Overall, there is a consensus among professionals that positive framing and providing kids with choices are more effective strategies for encouraging good behavior than constantly telling kids what not to do.

Positive Framing: The Alternative to Saying No to Kids

Another problem with constantly telling kids what not to do is that it can lead to a negative mindset. When kids are constantly being told what they can’t do, they may start to believe that they are not capable or that they are always doing something wrong. This can damage their self-esteem and self-confidence. In contrast, when kids are given positive reinforcement for their behavior and are told what they can do, they are more likely to feel confident and capable.

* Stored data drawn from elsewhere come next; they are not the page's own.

(* ===== verification/FsFacts.v ===== *)
(** What the file system's routines do: path names, directory names, the inode
    cache, the inode's copy on the disk, the block bitmap, and the contents of
    files through [bmap], [readi] and [writei]. *)

From S2P Require Import Prelude CString Spinlock Kalloc Proc Demo MlfqFacts ProcFacts Sleep Block Log LogFacts Fs.

(** * Path names *)

Section Paths.
Import Fs.
Implicit Types (path e : list Z).

(** The elements of a path: the pieces between slashes that are not empty. *)
Definition emit (cur : list Z) (r : list (list Z)) : list (list Z) :=
  match cur with [] => r | _ => cur :: r end.
Fixpoint elems_from (cur path : list Z) : list (list Z) :=
  match path with
  | [] => emit cur []
  | c :: p => if c =? SLASH then emit cur (elems_from [] p) else elems_from (cur ++ [c]) p
  end.
Definition elems (path : list Z) : list (list Z) := elems_from [] path.

(** The string in a fixed buffer: up to the first NUL, or all of it. *)
Fixpoint buf_str (l : list Z) : list Z :=
  match l with [] => [] | c :: l' => if c =? 0 then [] else c :: buf_str l' end.

Lemma elems_skip_slashes path : elems (skip_slashes path) = elems path.
Proof.
  induction path as [|c p IH]; [done|]. simpl.
  destruct (c =? SLASH) eqn:E; [|done]. rewrite IH. unfold elems. simpl. by rewrite E.
Qed.
(** Writing beyond its end: the new size goes to the disk. *)
Section Beyond.
Context (i off n : Z) (src : list Z) (x x1 : fsx).
Hypothesis Hr : regular x i.
Hypothesis Ho : 0 <= off <= d_size (i_d (ic x i)).
Hypothesis Hn : d_size (i_d (ic x i)) < off + n.
Hypothesis Hmax : off + n <= MAXFILE * BSIZE.
Hypothesis Hst : stored i off n 0 src x x1.
Let y := upd_d i (set_d_size (off + n)) x1.
Let ib := iblock x i.

Lemma beyond_ip : ic y i = set_i_d (set_d_size (off + n) (set_d_addrs (addrs_of x1 i) (i_d (ic x i)))) (ic x i).
Proof using Hst. unfold y. rewrite resize_ip, (gr_ip _ _ _ (st_grew _ _ _ _ _ _ _ Hst)). done. Qed.

Lemma beyond_inode : dinode_ok (i_d (ic y i)).
Proof using Hr Ho Hn Hmax Hst.
  destruct Hst as [S1 S2 _ _ _ _]. pose proof (whole_addrs x1 i S1 S2) as Ha. pose proof (wh_len _ _ S2) as Hl.
  assert (MAXFILE * BSIZE < 2 ^ 32) as Hlim by done. rewrite beyond_ip. destruct (fl_inode _ _ Hr). constructor; try done. cbn. lia.
Qed.

(** The inode's block gets the new contents [v]. *)
Context (v : block) (x' : fsx).
Hypothesis Hch : changed ib v y x'.
Hypothesis Hg : get_dinode v (dip_off (i_inum (ic x i))) = Ok (i_d (ic y i)).
Hypothesis Hk : keeps_out (dip_off (i_inum (ic x i))) (dip_off (i_inum (ic x i)) + sizeof_dinode) (cont y ib) v.

Lemma beyond_iblock : owned y ib /\ ib <> indirect y i /\ Z.of_nat (length v) = BSIZE /\ iblock x' i = ib /\ (forall k, slot x' i k = slot x1 i k) /\
  (forall k, slot_ok k -> ib <> slot x1 i k) /\ cont x1 ib = cont x ib.
Proof using Hr Hst Hch Hk.
  destruct (grew_iblock i x x1 Hr (st_grew _ _ _ _ _ _ _ Hst)) as (G1 & G2 & G3 & G4). fold ib in G1, G2, G3, G4.
  pose proof (resize_owned i (off + n) x1 ib G2) as Hoy. fold y in Hoy. destruct (ow_live _ _ Hoy) as (_ & _ & _ & L4).
  assert (ib <> indirect y i) as Hni by (rewrite <- slot_ind; unfold y; rewrite resize_slot; apply G3; unfold slot_ok; rewrite maxfile; lia).
  split; [done|]. split; [done|]. split; [by rewrite (proj1 Hk)|]. split; [|split; [|done]].
  - unfold iblock. rewrite (fr_ic _ _ (ch_frame _ _ _ _ Hch)), (fr_sb _ _ (ch_frame _ _ _ _ Hch)). rewrite <- G1. unfold y. apply resize_iblock.
  - intros k. rewrite (over_slot i ib v y x') by done. unfold y. apply resize_slot.
Qed.

Lemma beyond_regular : regular x' i.
Proof using Hr Ho Hn Hmax Hst Hch Hg Hk.
  destruct beyond_iblock as (Hoy & Hni & Hvl & Eib & Hs & G3 & G4). pose proof (fr_ic _ _ (ch_frame _ _ _ _ Hch)) as Hic. pose proof beyond_ip as Hy.
  destruct Hst as [S1 S2 S3 S4 S5 S6]. constructor; rewrite ?Eib.
  - apply (over_disk ib v y x'); [done|done|by apply resize_disk].
  - apply (over_whole i ib v y x'); try done. by apply resize_whole.
  - rewrite Hic, Hy. apply Hr.
  - rewrite Hic. apply beyond_inode.
  - rewrite Hic, Hy. cbn. lia.
  - rewrite Hic, Hy. cbn. intros k H1 H2. assert (0 <= k < MAXFILE) as Hk' by (unfold BSIZE in *; lia). rewrite blk_slot, Hs, <- blk_slot by done.
    destruct (decide (k * BSIZE < d_size (i_d (ic x i)))) as [Hlt|Hge]; [apply (grew_blk i k x x1); [done|done|by apply (fl_blocks _ _ Hr)]|].
    apply S5; [lia| |lia]. apply Z.lt_succ_r, Z.div_lt_upper_bound; [done|]. unfold BSIZE in *. lia.
  - by apply (over_owned ib v y x').
  - intros k Hk'. rewrite Hs. by apply G3.
  - assert (i_inum (ic y i) = i_inum (ic x i)) as Ei by by rewrite Hy. by rewrite (ch_new _ _ _ _ Hch), Hic, Ei.
Qed.

Lemma beyond_wrote : wrote i off n src x x'.
Proof using Hr Ho Hn Hmax Hst Hch Hg Hk.
  destruct beyond_iblock as (Hoy & Hni & Hvl & Eib & Hs & G3 & G4). pose proof (fr_ic _ _ (ch_frame _ _ _ _ Hch)) as Hic. pose proof beyond_ip as Hy.
  pose proof beyond_regular as Hreg. destruct Hst as [S1 S2 S3 S4 S5 S6]. constructor; [done|..].
  - rewrite Z.max_r by lia. unfold addrs_of. rewrite Hic, Hy. done.
  - intros pos Hp. assert (0 <= pos / BSIZE < MAXFILE) as Hq.
    { split; [apply Z.div_pos; [lia|done]|apply Z.div_lt_upper_bound; [done|lia]]. }
    assert (blk y i (pos / BSIZE) = blk x1 i (pos / BSIZE)) as Eb by (rewrite !blk_slot by done; apply resize_slot).
    rewrite (over_data i ib v y x'), decide_False by (done || (rewrite Eb, blk_slot by done; intros Es; apply (G3 (pos / BSIZE)); [unfold slot_ok; lia|done])).
    assert (data y i pos = data x1 i pos) as -> by (unfold data; by rewrite Eb). rewrite S4 by done. by rewrite Z.add_0_l.
  - constructor; [rewrite (fr_sb _ _ (ch_frame _ _ _ _ Hch)); apply S3|rewrite (fr_iclk _ _ (ch_frame _ _ _ _ Hch)); apply S3|..].
    + intros j Hj. rewrite Hic. unfold y, upd_d, upd_i. cbn. rewrite fupd_ne by done. by apply (gr_ic _ _ _ S3).
    + intros inum Hne. fold ib. rewrite (ch_new _ _ _ _ Hch), <- G4. apply (get_dinode_keeps _ _ _ _ _ Hk). by apply dip_off_disjoint.
    + intros b H1 H2 H3 H4 H5. rewrite (ch_old _ _ _ _ Hch) by done. by apply (gr_other _ _ _ S3).
Qed.
End Beyond.

Lemma grown_wrote c p i off n src s x x1 q :
  regular x i -> 0 <= off <= d_size (i_d (ic x i)) -> d_size (i_d (ic x i)) < off + n -> off + n <= MAXFILE * BSIZE ->
  stored i off n 0 src x x1 -> in_tx c p s x1 (S q) ->
  exists s' x', iupdate i s (upd_d i (set_d_size (off + n)) x1) = Ok (s', x') /\ in_tx c p s' x' q /\ wrote i off n src x x'.
Proof.
  intros Hr Ho Hn Hmax Hst Htx. pose proof (beyond_ip i off n src x x1 Hst) as Hy. set (y := upd_d _ _ x1) in *.
  destruct (grew_iblock i x x1 Hr (st_grew _ _ _ _ _ _ _ Hst)) as (G1 & G2 & _ & _). pose proof (resize_owned i (off + n) x1 _ G2) as Hoy. fold y in Hoy.
  destruct (ow_live _ _ Hoy) as (L1 & L2 & L3 & L4).
  assert (IBLOCK (i_inum (ic y i)) (f_sb y) = iblock x i) as Eib by (rewrite <- G1; apply resize_iblock).
  assert (i_inum (ic y i) = i_inum (ic x i)) as Einum by by rewrite Hy.
  destruct (iupdate_ok c p i s y q) as (m' & x' & v & E & Htx' & Hch & Hg & Hk); rewrite ?Eib, ?Einum in *; [done| |done|by eapply beyond_inode|].
  { split; [|done]. rewrite Hy. apply (fl_whole _ _ Hr). }
  exists (set_mach m' s), x'. split; [done|]. split; [done|]. by eapply beyond_wrote.
Qed.

(** Bytes of blocks that are there are those of FsFacts.v. *)
Lemma data_fbyte x i pos : whole x i -> 0 <= pos < MAXFILE * BSIZE -> blk x i (pos / BSIZE) <> 0 -> fbyte x i pos = data x i pos.
Proof.
  intros Hwh Hp Hne. assert (0 <= pos / BSIZE < MAXFILE) as Hq.
  { split; [apply Z.div_pos; [lia|done]|apply Z.div_lt_upper_bound; [done|lia]]. }
  destruct (whole_mapped x i _ Hwh Hq Hne) as [_ Ea]. unfold fbyte, data. by rewrite Ea, (proj2 (Z.eqb_neq _ _) Hne).
Qed.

So, what can we do instead? One alternative is to focus on telling kids what to do. Instead of saying “Don’t run in the house,” we could say “Please walk inside.” Instead of saying “Don’t touch the stove,” we could say “The stove is hot and it can burn you. Please stay away from it.” By focusing on what we want our kids to do, we can give them clear direction and help them understand what is expected of them. This approach is known as “positive framing” and has been shown to be more effective in changing behavior than negative framing (telling kids what not to do).

Another approach is to provide kids with choices. Instead of simply saying “No,” we could give them the option to choose between two acceptable options. For example, instead of saying “Don’t talk back to me,” we could say “You can either talk to me respectfully or you can go to your room and calm down.” This gives kids some control over the situation and helps them learn to make good choices. Providing kids with choices can also help them feel more competent and empowered, which can lead to more positive behavior.

Great Examples of Positive Framing

Negative: “Don’t hit your sister.”
Positive: “Use kind words and gentle touches with your sister.”

Negative: “Don’t leave your toys all over the floor.”
Positive: “Please put your toys away when you’re finished playing with them.”

Negative: “Don’t forget to brush your teeth.”
Positive: “Remember to brush your teeth before bed.”

Negative: “Don’t leave the water running.”
Positive: “Please turn the water off when you’re finished using it.”

Negative: “Don’t interrupt me when I’m talking.”
Positive: “Please wait your turn to speak.”

Negative: “Don’t forget to put your shoes away.”
Positive: “Remember to put your shoes in the closet when you come home.”

Negative: “Don’t forget to turn off the lights.”
Positive: “Remember to turn off the lights when you leave a room.”

Negative: “Don’t talk during class.”
Positive: “Please raise your hand if you have something to say during class.”

Negative: “Don’t leave food out on the counter.”
Positive: “Please put all food away in the refrigerator when you’re finished with it.”

Negative: “Don’t leave your clothes on the floor.”
Positive: “Please hang up your clothes when you take them off.”

Negative: “Don’t leave the door open.”
Positive: “Please close the door when you come in or go out.”

Negative: “Don’t shout.”
Positive: “Please use an inside voice.”

Negative: “Don’t play ball in the house.”
Positive: “Please play ball outside or in the basement.”

While it’s important to establish boundaries and keep our kids safe, constantly telling them what not to do can be frustrating and damaging.

Instead, we can focus on telling kids what to do, provide them with choices, and help them learn to make good decisions. By using positive framing and giving kids the opportunity to make their own choices, we can foster a positive and supportive environment that encourages good behavior.

This approach not only benefits kids in the short term, but it can also have long-term positive effects on family life and can even shape the way kids behave as adults.

By teaching kids to make good decisions and to think for themselves, we can help them develop important life skills that will serve them well and teach them to be self-efficient human beings.